It’s said that every girl dreams of her wedding day. But even before that, girls fantasize about how their true love will propose to them. It’s spontaneous or romantic or surprising or magical.
But for me…I’ve always dreaded this milestone. When I was younger, I convinced myself that I would never marry or have kids. But as I got older, wiser, more experienced, marriage quickly rode in sight, and my biological clock made me yearn for children. Yet there is still that feeling of dread lingering over this topic. Why?
Because I am a first-generation Vietnamese-Cham-American. Because I spend my days freely as a young American adult who has to come home to a household heavily influenced by the Vietnamese culture and the Cham religion.
I love my culture. I love my origins. I love who I am. But frankly, the culture clashes drain the magic out of proposal and marriage and celebration. At least it does for me. Because I have to tell my boyfriend of one and a half years how and when we will get married. Because I have to follow certain rules and go through certain rituals and procedures. Instead of waiting patiently for that day on which he will get down on one knee and pull out that little velvet box, we have to have a talk and a mutual agreement on whether or not marriage is something that’s going to happen and when it’s going to happen.
I love Ryan. I want him to be a permanent part of my family. But there is still that part of me that is scared that my crazy-ass culture is going to drive him away. I’m so scared that this is too much for a typical American guy. And I’m SO scared that one day he’s going to look back and wish that he could have done it the way he wanted.
I don’t need a big ring or a fancy wedding.
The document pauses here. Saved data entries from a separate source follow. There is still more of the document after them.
Lemma getitem_out_of_range_run :
  (3 < - Z.of_nat (__len__ plain_dataset) ∨
   Z.of_nat (__len__ plain_dataset) ≤ 3) ∧
  __getitem__ plain_dataset 3 = raise (IndexError oob_msg).
Proof.
  assert (3 < - Z.of_nat (__len__ plain_dataset) ∨
          Z.of_nat (__len__ plain_dataset) ≤ 3) as Hidx
    by (right; vm_compute; discriminate).
  split; [exact Hidx |].
  exact (getitem_out_of_range string string plain_dataset 3 Hidx).
Defined.

Lemma open_truncated :
  __init__ string string keep_literal keep_subscript keep_domain
    truncated_disk "truncated.h5" None = inr truncated_dataset.
Proof. vm_compute. reflexivity. Qed.

Lemma getitem_lengths_run :
  truncated_disk !! "truncated.h5" = Some truncated_file ∧
  h5_rb_matrix_V truncated_file = Some column2 ∧
  __init__ string string keep_literal keep_subscript keep_domain
    truncated_disk "truncated.h5" None = inr truncated_dataset ∧
  raw_sample truncated_dataset 1 = inr second_sample ∧
  let p := {| vdtype := complex128; vdata := [cx 1 0; cx 0 1] |} in
  h_plus (waveform second_sample) = Arr1 p ∧
  h_cross (waveform second_sample) = Arr1 p ∧
  (length (vdata p) ≠ 1%nat →
   __getitem__ truncated_dataset 1 = raise (ValueError mismatch_msg)) ∧
  (length (vdata p) = 1%nat → length (vdata p) = 1%nat →
   ∃ p' c',
     __getitem__ truncated_dataset 1
       = inr (with_waveform second_sample (Arr1 p') (Arr1 c')) ∧
     length (vdata p') = 2%nat ∧ length (vdata c') = 2%nat).
Proof.
  assert (truncated_disk !! "truncated.h5" = Some truncated_file) as Hfp
    by (vm_compute; reflexivity).
  assert (h5_rb_matrix_V truncated_file = Some column2) as Hv
    by reflexivity.
  assert (raw_sample truncated_dataset 1 = inr second_sample) as Hraw
    by (vm_compute; reflexivity).
  assert (h_plus (waveform second_sample)
          = Arr1 {| vdtype := complex128; vdata := [cx 1 0; cx 0 1] |})
    as Hp by reflexivity.
  assert (h_cross (waveform second_sample)
          = Arr1 {| vdtype := complex128; vdata := [cx 1 0; cx 0 1] |})
    as Hc by reflexivity.
  split; [exact Hfp |]. split; [exact Hv |]. split; [exact open_truncated |].
  split; [exact Hraw |]. cbv zeta. split; [exact Hp |]. split; [exact Hc |].
  exact (getitem_lengths string string keep_literal keep_subscript
           keep_domain truncated_disk "truncated.h5" truncated_file column2
           truncated_dataset 1 second_sample _ _ Hfp Hv open_truncated Hraw
           Hp Hc).
Defined.
(** * res/tools/generate-md-icons.py

    A shallow embedding of the icon conversion script and the properties
    of the commands it hands to the external image tools.

    The script is a straight line of effects: it reads [sys.argv[1]],
    prints one line, and calls [subprocess.run] once per command.  The
    embedding threads an explicit state (the outside world and the log of
    what the script did) through a small exception monad.  The outside
    is a parameter: how it answers a command, and whether it takes the
    printed line. *)

From Stdlib Require Import List String Ascii ZArith Bool Lia.
Import ListNotations.
Open Scope list_scope.
Open Scope string_scope.

(** ** Python values the script uses *)

Module Py.

(** The exceptions the script can raise.  [IndexError] comes from
    [sys.argv[1]]; [KeyError] and [ValueError] from [str.format];
    [UnicodeEncodeError] from [print], when the line cannot be encoded
    for standard output; [OSError] from [print], when standard output
    cannot be written (no program then), and from [subprocess.run], when
    the program cannot be started (Python raises [FileNotFoundError], a
    subclass, which carries the program). *)
Inductive exn : Type :=
| IndexError
| KeyError (key : string)
| ValueError
| UnicodeEncodeError
| OSError (program : option string).

Inductive result (A : Type) : Type :=
| Ok (a : A)
| Raise (e : exn).
Arguments Ok {A} a.
Arguments Raise {A} e.

(** [subprocess.CompletedProcess]: the script passes neither
    [capture_output] nor [stdout]/[stderr], so only [args] and
    [returncode] carry information. *)
Record CompletedProcess : Type := mkCompleted {
  cp_args : list string;
  cp_returncode : Z
}.

(** Why a write to standard output fails: the text cannot be encoded,
    or the stream cannot be written. *)
Inductive write_error : Type :=
| EncodeError
| WriteError.

Definition exn_of_write_error (e : write_error) : exn :=
  match e with
  | EncodeError => UnicodeEncodeError
  | WriteError => OSError None
  end.

(** [str(x)] on a [str] is the identity. *)
Definition str (s : string) : string := s.

(** Keyword arguments of a call, in call order. *)
Definition kwargs := list (string * string).

Fixpoint kw_get (kw : kwargs) (key : string) : option string :=
  match kw with
  | [] => None
  | (k, v) :: rest => if String.eqb k key then Some v else kw_get rest key
  end.

(** [template.format] with keyword arguments [kw], for templates whose
    replacement fields are plain names (no [{{], no positional field,
    no conversion), which is what every template of the script is.  The
    second argument is the field name being read, when the scan is inside
    braces.  A substituted value is appended as it is and never scanned
    again. *)
Fixpoint format_from (template : string) (field : option string)
         (kw : kwargs) : result string :=
  match template with
  | EmptyString =>
      match field with
      | None => Ok EmptyString
      | Some _ => Raise ValueError
      end
  | String c rest =>
      match field with
      | None =>
          if Ascii.eqb c "{" then format_from rest (Some EmptyString) kw
          else if Ascii.eqb c "}" then Raise ValueError
          else match format_from rest None kw with
               | Ok s => Ok (String c s)
               | Raise e => Raise e
               end
      | Some name =>
          if Ascii.eqb c "}" then
            match kw_get kw name with
            | None => Raise (KeyError name)
            | Some v =>
                match format_from rest None kw with
                | Ok s => Ok (v ++ s)
                | Raise e => Raise e
                end
            end
          else format_from rest (Some (name ++ String c EmptyString)) kw
      end
  end.

Definition format (template : string) (kw : kwargs) : result string :=
  format_from template None kw.

End Py.
Import Py.

(** ** What the script does to the outside *)

(** One entry of the log.  [Print s] is a line written to standard
    output.  [Run args status] is one call of [subprocess.run(args)]:
    [status] is [Some rc] when the process ran and exited with return code
    [rc], and [None] when it could not be started. *)
Inductive event : Type :=
| Print (line : string)
| Run (args : list string) (status : option Z).

(** What a write to standard output gives: the world with the text
    written, or the reason why nothing was written. *)
Inductive write_result (World : Type) : Type :=
| Written (w : World)
| WriteFails (e : write_error).
Arguments Written {World} w.
Arguments WriteFails {World} e.

(** The commands issued, in order, whatever became of them. *)
Fixpoint commands_of (log : list event) : list (list string) :=
  match log with
  | [] => []
  | Print _ :: rest => commands_of rest
  | Run args _ :: rest => args :: commands_of rest
  end.

(** The static catalogs, embedded in the script.  [ICONS] is a [dict]
    iterated with [.items()], that is in insertion order, so it is the
    list of its items. *)
Definition ICONS : list (string * list string) :=
  [ ("av", ["play_arrow"; "pause"; "stop"]);
    ("action", ["drag_indicator"]) ].

Definition SYMBOLS : list string :=
  [ "drag_indicator";
    "file_open";
    "file_save";
    "new_window";
    "piano";
    "play_arrow";
    "stop";
    "view_timeline" ].

(** ** The vocabulary of the properties

    The paths and command lines the specification speaks of, written with
    plain concatenation.  The script itself builds them with [format]. *)

Definition icons_dir : string := "res/images/md-icons".
Definition symbols_dir : string := "res/images/md-symbols".

Definition icon_source (base group name : string) : string :=
  base ++ "/src/" ++ group ++ "/" ++ name ++ "/materialicons/24px.svg".

Definition symbol_source (base name : string) : string :=
  base ++ "/symbols/web/" ++ name ++ "/materialsymbolssharp/"
       ++ name ++ "_wght100_24px.svg".

Definition icon_outfile (name : string) : string :=
  icons_dir ++ "/" ++ name ++ ".png".

Definition symbol_outfile (name : string) : string :=
  symbols_dir ++ "/" ++ name ++ ".png".

Definition banner (base : string) : string :=
  "Reading material design icons/symbols from base directory " ++ base.

Definition mkdir_p (dir : string) : list string := ["mkdir"; "-p"; dir].

Definition rasterize (src outfile : string) : list string :=
  ["convert"; src; "-density"; "576"; "-background"; "none";
   "-negate"; outfile].

Definition strip (outfile : string) : list string :=
  ["mogrify"; "-strip"; outfile].

(** The (group, name) pairs of [ICONS] in iteration order. *)
Definition icon_entries : list (string * string) :=
  flat_map (fun '(group, icons) => map (pair group) icons) ICONS.

Definition icon_names : list string := map snd icon_entries.

Definition icon_commands (base : string) (entry : string * string)
  : list (list string) :=
  let (group, name) := entry in
  [ rasterize (icon_source base group name) (icon_outfile name);
    strip (icon_outfile name) ].

Definition symbol_commands (base name : string) : list (list string) :=
  [ rasterize (symbol_source base name) (symbol_outfile name);
    strip (symbol_outfile name) ].

(** The conversions, icons first, each catalog in iteration order. *)
Definition conversion_commands (base : string) : list (list string) :=
  (flat_map (icon_commands base) icon_entries
   ++ flat_map (symbol_commands base) SYMBOLS)%list.

Definition script_commands (base : string) : list (list string) :=
  mkdir_p icons_dir :: mkdir_p symbols_dir :: conversion_commands base.

(** The file a [convert] command writes: its last argument. *)
Definition outfiles (cs : list (list string)) : list string :=
  flat_map (fun c => match c with
                     | "convert" :: _ => [last c ""]
                     | _ => []
                     end) cs.

Fixpoint distinct (l : list string) : bool :=
  match l with
  | [] => true
  | x :: rest => negb (existsb (String.eqb x) rest) && distinct rest
  end.

(** The files the conversions may write: one per catalog entry. *)
Definition icon_output (p : string) : Prop :=
  exists group icons name,
    In (group, icons) ICONS /\ In name icons
    /\ p = "res/images/md-icons/" ++ name ++ ".png".

Definition symbol_output (p : string) : Prop :=
  exists name,
    In name SYMBOLS /\ p = "res/images/md-symbols/" ++ name ++ ".png".

Definition catalog_output (p : string) : Prop :=
  icon_output p \/ symbol_output p.

(** Every entry of a log except the last is a line printed or a process
    that ran and exited. *)
Fixpoint completed_but_last (l : list event) : bool :=
  match l with
  | [] => true
  | e :: rest =>
      match rest with
      | [] => true
      | _ :: _ =>
          match e with
          | Run _ None => false
          | _ => completed_but_last rest
          end
      end
  end.

(** Environments used to run the script on concrete inputs.  The world
    of the first three is trivial; the last keeps the set of directories
    that exist, and its [mkdir -p] succeeds whether or not the directory
    is there. *)
Definition all_succeed (args : list string) (w : unit) : option (Z * unit) :=
  Some (0%Z, w).

Definition all_fail (args : list string) (w : unit) : option (Z * unit) :=
  Some (1%Z, w).

Definition convert_missing (args : list string) (w : unit)
  : option (Z * unit) :=
  match args with
  | "convert" :: _ => None
  | _ => Some (0%Z, w)
  end.

Definition with_dirs (args : list string) (dirs : list string)
  : option (Z * list string) :=
  match args with
  | ["mkdir"; "-p"; d] =>
      if existsb (String.eqb d) dirs then Some (0%Z, dirs)
      else Some (0%Z, d :: dirs)
  | _ => Some (0%Z, dirs)
  end.

(** No entry of the log is a process that could not be started. *)
Definition all_exited (l : list event) : bool :=
  forallb (fun e => match e with
                    | Run _ None => false
                    | _ => true
                    end) l.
In my culture, if you’re poor, you can have a celebration with just your immediate family, share one plate of food, and give one gold coin to the bride. As long as it’s done right and with the permission of the parents. I don’t care how it’s done. All I want is for him to be ready. We don’t have a house, I don’t have a job in my desired field, and we’re both completely clueless. But I feel as long as we’re both ready and have the support of all of our parents, we will be okay.
Three years ago, my friends told me I would change my mind about marriage and kids when I met the right one. I didn’t believe them. But wow, here I am, typing about it and crying my eyes out because I’m scared shitless.
God help me.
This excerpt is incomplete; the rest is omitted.